Siamo davvero sicuri che tutto non sarà più come prima? che la scuola “a distanza” lascerà dei segni indelebili nella struttura scolastica che rimarranno anche quando l’emergenza finirà? Si sono domandati gli ospiti della prima puntata della serie. La resilienza della scuola è strabiliante e riesce a far fronte alle novità adattandosi, assimilando i cambiamenti senza intaccare la struttura del modello, ha sottolineato il presidente di Indire Giovanni Biondi. “L’immersione forzata nel digitale per un tempo lungo vissuta da migliaia di insegnanti è stata per molti di loro la prima esperienza di utilizzo di applicazioni on line”, la sottoolineatura da padre e da esperto di Riccardo Luna, firma di La Repubblica, che ha anche invitato a farci una domanda: “come sarebbe stato questo periodo di forzata clausura senza internet e senza le tanto avversate tecnologie?”.

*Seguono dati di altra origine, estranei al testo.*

(** * Inventory ledger of app.py: product registration, sales, purchases
      and the dashboard aggregates, as a shallow embedding.

    The three worksheets ("Productos", "Ventas", "Compras") are the state.
    Each page handler of app.py is a computation in a small state and
    exception monad over that state, so that the order of the writes
    ([set_with_dataframe]) relative to the points where Python raises is
    the one of the source.

    Numbers are integers: stock and quantities enter through
    [st.number_input(..., step=1)], and Python integers are unbounded, so
    a numeric cell carries a [Z].  In a frame as [load_data] returns it, a
    column whose cells are all numbers or empty is a float64 column (the
    empty rows of the sheet are read as NaN before they are dropped): its
    numbers are floats with an integer value, they print as floats, and a
    number written into the column is rounded to a float64.  A column with
    a text in it is an object column, whose numbers are Python integers.
    Decimal fractions are outside the model. *)

From Stdlib Require Import ZArith List Bool Ascii String Lia Permutation.
From Stdlib Require Import DecimalString.
From Stdlib Require Sorted OrderedTypeEx.
Import ListNotations.

Local Open Scope string_scope.
Local Open Scope Z_scope.
Local Open Scope list_scope.

(** ** Cells of a data frame *)

(** A cell read from a sheet is a number, a text, or missing (pandas' NaN). *)
Inductive cell : Type :=
| Num (z : Z)
| Text (s : string)
| NaN.

(** Python's [==] on cell values: a number and a text are never equal, and
    NaN is equal to nothing, itself included. *)
Definition cell_eqb (a b : cell) : bool :=
  match a, b with
  | Num x, Num y => x =? y
  | Text s, Text t => String.eqb s t
  | _, _ => false
  end.

(** The order in which pandas sorts group keys of mixed type: numbers
    first, then texts, missing values last. *)
Definition cell_leb (a b : cell) : bool :=
  match a, b with
  | Num x, Num y => x <=? y
  | Num _, _ => true
  | Text _, Num _ => false
  | Text s, Text t => String.leb s t
  | Text _, NaN => true
  | NaN, NaN => true
  | NaN, _ => false
  end.

(** ** Integers as float64 values *)

Module Float64.

(** The distance between neighbouring float64 values around [z]: 1 up to
    2^53, then doubling with each power of two. *)
Definition spacing (z : Z) : Z := 2 ^ Z.max 0 (Z.log2 (Z.abs z) - 52).

(** The float64 nearest to the integer [z], ties going to the even
    mantissa: what [float(z)] is, and what a float64 column keeps of an
    integer assigned to it. *)
Definition round (z : Z) : Z :=
  let u := spacing z in
  let n := z / u in
  let r := z mod u in
  if 2 * r <? u then n * u
  else if u <? 2 * r then (n + 1) * u
  else if Z.even n then n * u
  else (n + 1) * u.

Definition decimal (x : Z) : string := NilZero.string_of_int (Z.to_int x).

(** The multiple of [10 ^ k] next to [x] that reads back as [x], if there
    is one; the nearer one if both do. *)
Definition shortest_at (x k : Z) : option Z :=
  let p := 10 ^ k in
  let lo := (x / p) * p in
  let hi := lo + p in
  match round lo =? x, round hi =? x with
  | true, true =>
      Some (if x - lo <? hi - x then lo
            else if hi - x <? x - lo then hi
            else if Z.even (x / p) then lo else hi)
  | true, false => Some lo
  | false, true => Some hi
  | false, false => None
  end.

(** The decimal with the fewest significant digits that reads back as
    [x], trying [10 ^ k] for [k] downwards. *)
Fixpoint shortest (x : Z) (k : nat) : Z :=
  match shortest_at x (Z.of_nat k) with
  | Some c => c
  | None => match k with O => x | S k' => shortest x k' end
  end.

Fixpoint strip_zeros (s : string) : string :=
  match s with
  | EmptyString => EmptyString
  | String a s' =>
      match strip_zeros s' with
      | EmptyString => if Ascii.eqb a "0" then EmptyString else String a EmptyString
      | r => String a r
      end
  end.

(** [d.ddde+XX], for [x >= 10 ^ 16]. *)
Definition exponent_form (x : Z) : string :=
  let d := String.length (decimal x) in
  let c := decimal (shortest x (d - 1)) in
  let e := decimal (Z.of_nat (String.length c) - 1) in
  match strip_zeros c with
  | EmptyString => "0"
  | String a EmptyString => String a ("e+" ++ e)
  | String a rest => String a ("." ++ rest ++ "e+" ++ e)
  end.

(** [str(x)] for a float [x] of integer value [z]: ["7.0"] below
    [10 ^ 16], the shortest exponent form that reads back from there on. *)
Definition repr (z : Z) : string :=
  if Z.abs z <? 10 ^ 16 then decimal z ++ ".0"
  else if z <? 0 then "-" ++ exponent_form (- z)
  else exponent_form z.

End Float64.

(** ** The Python and pandas primitives the handlers call *)

Module Py.

Inductive exn : Type := ValueError | IndexError.

(** [str(x)] for a value of an object column, its numbers being Python
    integers. *)
Definition str (c : cell) : string :=
  match c with
  | Num z => NilZero.string_of_int (Z.to_int z)
  | Text s => s
  | NaN => "nan"
  end.

(** Truth value of a [str]: the empty string is false. *)
Definition truthy (s : string) : bool :=
  match s with EmptyString => false | String _ _ => true end.

(** [all(xs)] over the strings of a form. *)
Definition all (xs : list string) : bool := forallb truthy xs.

Definition is_space (a : ascii) : bool :=
  let n := nat_of_ascii a in
  (Nat.eqb n 32 || (Nat.leb 9 n && Nat.leb n 13))%bool.

Fixpoint lstrip (s : string) : string :=
  match s with
  | String a s' => if is_space a then lstrip s' else s
  | EmptyString => EmptyString
  end.

Fixpoint rstrip (s : string) : string :=
  match s with
  | EmptyString => EmptyString
  | String a s' =>
      match rstrip s' with
      | EmptyString => if is_space a then EmptyString else String a EmptyString
      | r => String a r
      end
  end.

Definition strip (s : string) : string := lstrip (rstrip s).

Definition digit_of (a : ascii) : option Z :=
  let n := nat_of_ascii a in
  if (Nat.leb 48 n && Nat.leb n 57)%bool then Some (Z.of_nat n - 48) else None.

(** Decimal digits, with single underscores between digits when
    [underscores] is set, as [int] accepts them.  [prev] tells whether the
    previous character was a digit. *)
Fixpoint digits (underscores prev : bool) (acc : Z) (s : string) : option Z :=
  match s with
  | EmptyString => if prev then Some acc else None
  | String a s' =>
      match digit_of a with
      | Some d => digits underscores true (10 * acc + d) s'
      | None =>
          if (underscores && prev && Ascii.eqb a "_")%bool
          then digits underscores false acc s'
          else None
      end
  end.

Definition signed (underscores : bool) (s : string) : option Z :=
  match s with
  | String "-" s' => option_map Z.opp (digits underscores false 0 s')
  | String "+" s' => digits underscores false 0 s'
  | _ => digits underscores false 0 s
  end.

Fixpoint count_digits (s : string) : nat :=
  match s with
  | EmptyString => O
  | String a s' =>
      match digit_of a with
      | Some _ => S (count_digits s')
      | None => count_digits s'
      end
  end.

(** [sys.get_int_max_str_digits()], at its default. *)
Definition max_str_digits : nat := 4300.

(** [int(s)] for a [str] of ASCII characters: surrounding whitespace, an
    optional sign and decimal digits, no more of them than
    [max_str_digits]; [None] is [ValueError].  (Digits and spaces beyond
    ASCII, which [int] also reads, are not modelled: on a text with such
    characters [None] tells nothing.) *)
Definition int_of_str (s : string) : option Z :=
  if Nat.ltb max_str_digits (count_digits s) then None else signed true (strip s).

La grande sfida che abbiamo davanti? Trasformare l’emergenza in un’opportunità di miglioramento per la scuola l'invito del direttore di Skuola.net Daniele Grassucci. Per far ciò, però ha sottolineato il vescovo di Modena Erio Castellucci, “occorre un piano di interventi di medio e lungo periodo che renda pienamente effettivo il diritto all’istruzione in ogni parte del Paese, perché le disuguaglianze sono state troppe”.

La discussione ha disegnato i temi dei prossimi appuntamenti, come ha ricordato il presidente di Telefono Azzurro, professor Ernesto Caffo, a partire dall'appuntamento di giovedì 28 maggio alle 16 dedicato a“L'equilibrio psicologico dei bambini e delle famiglie durante e dopo il lockdown”.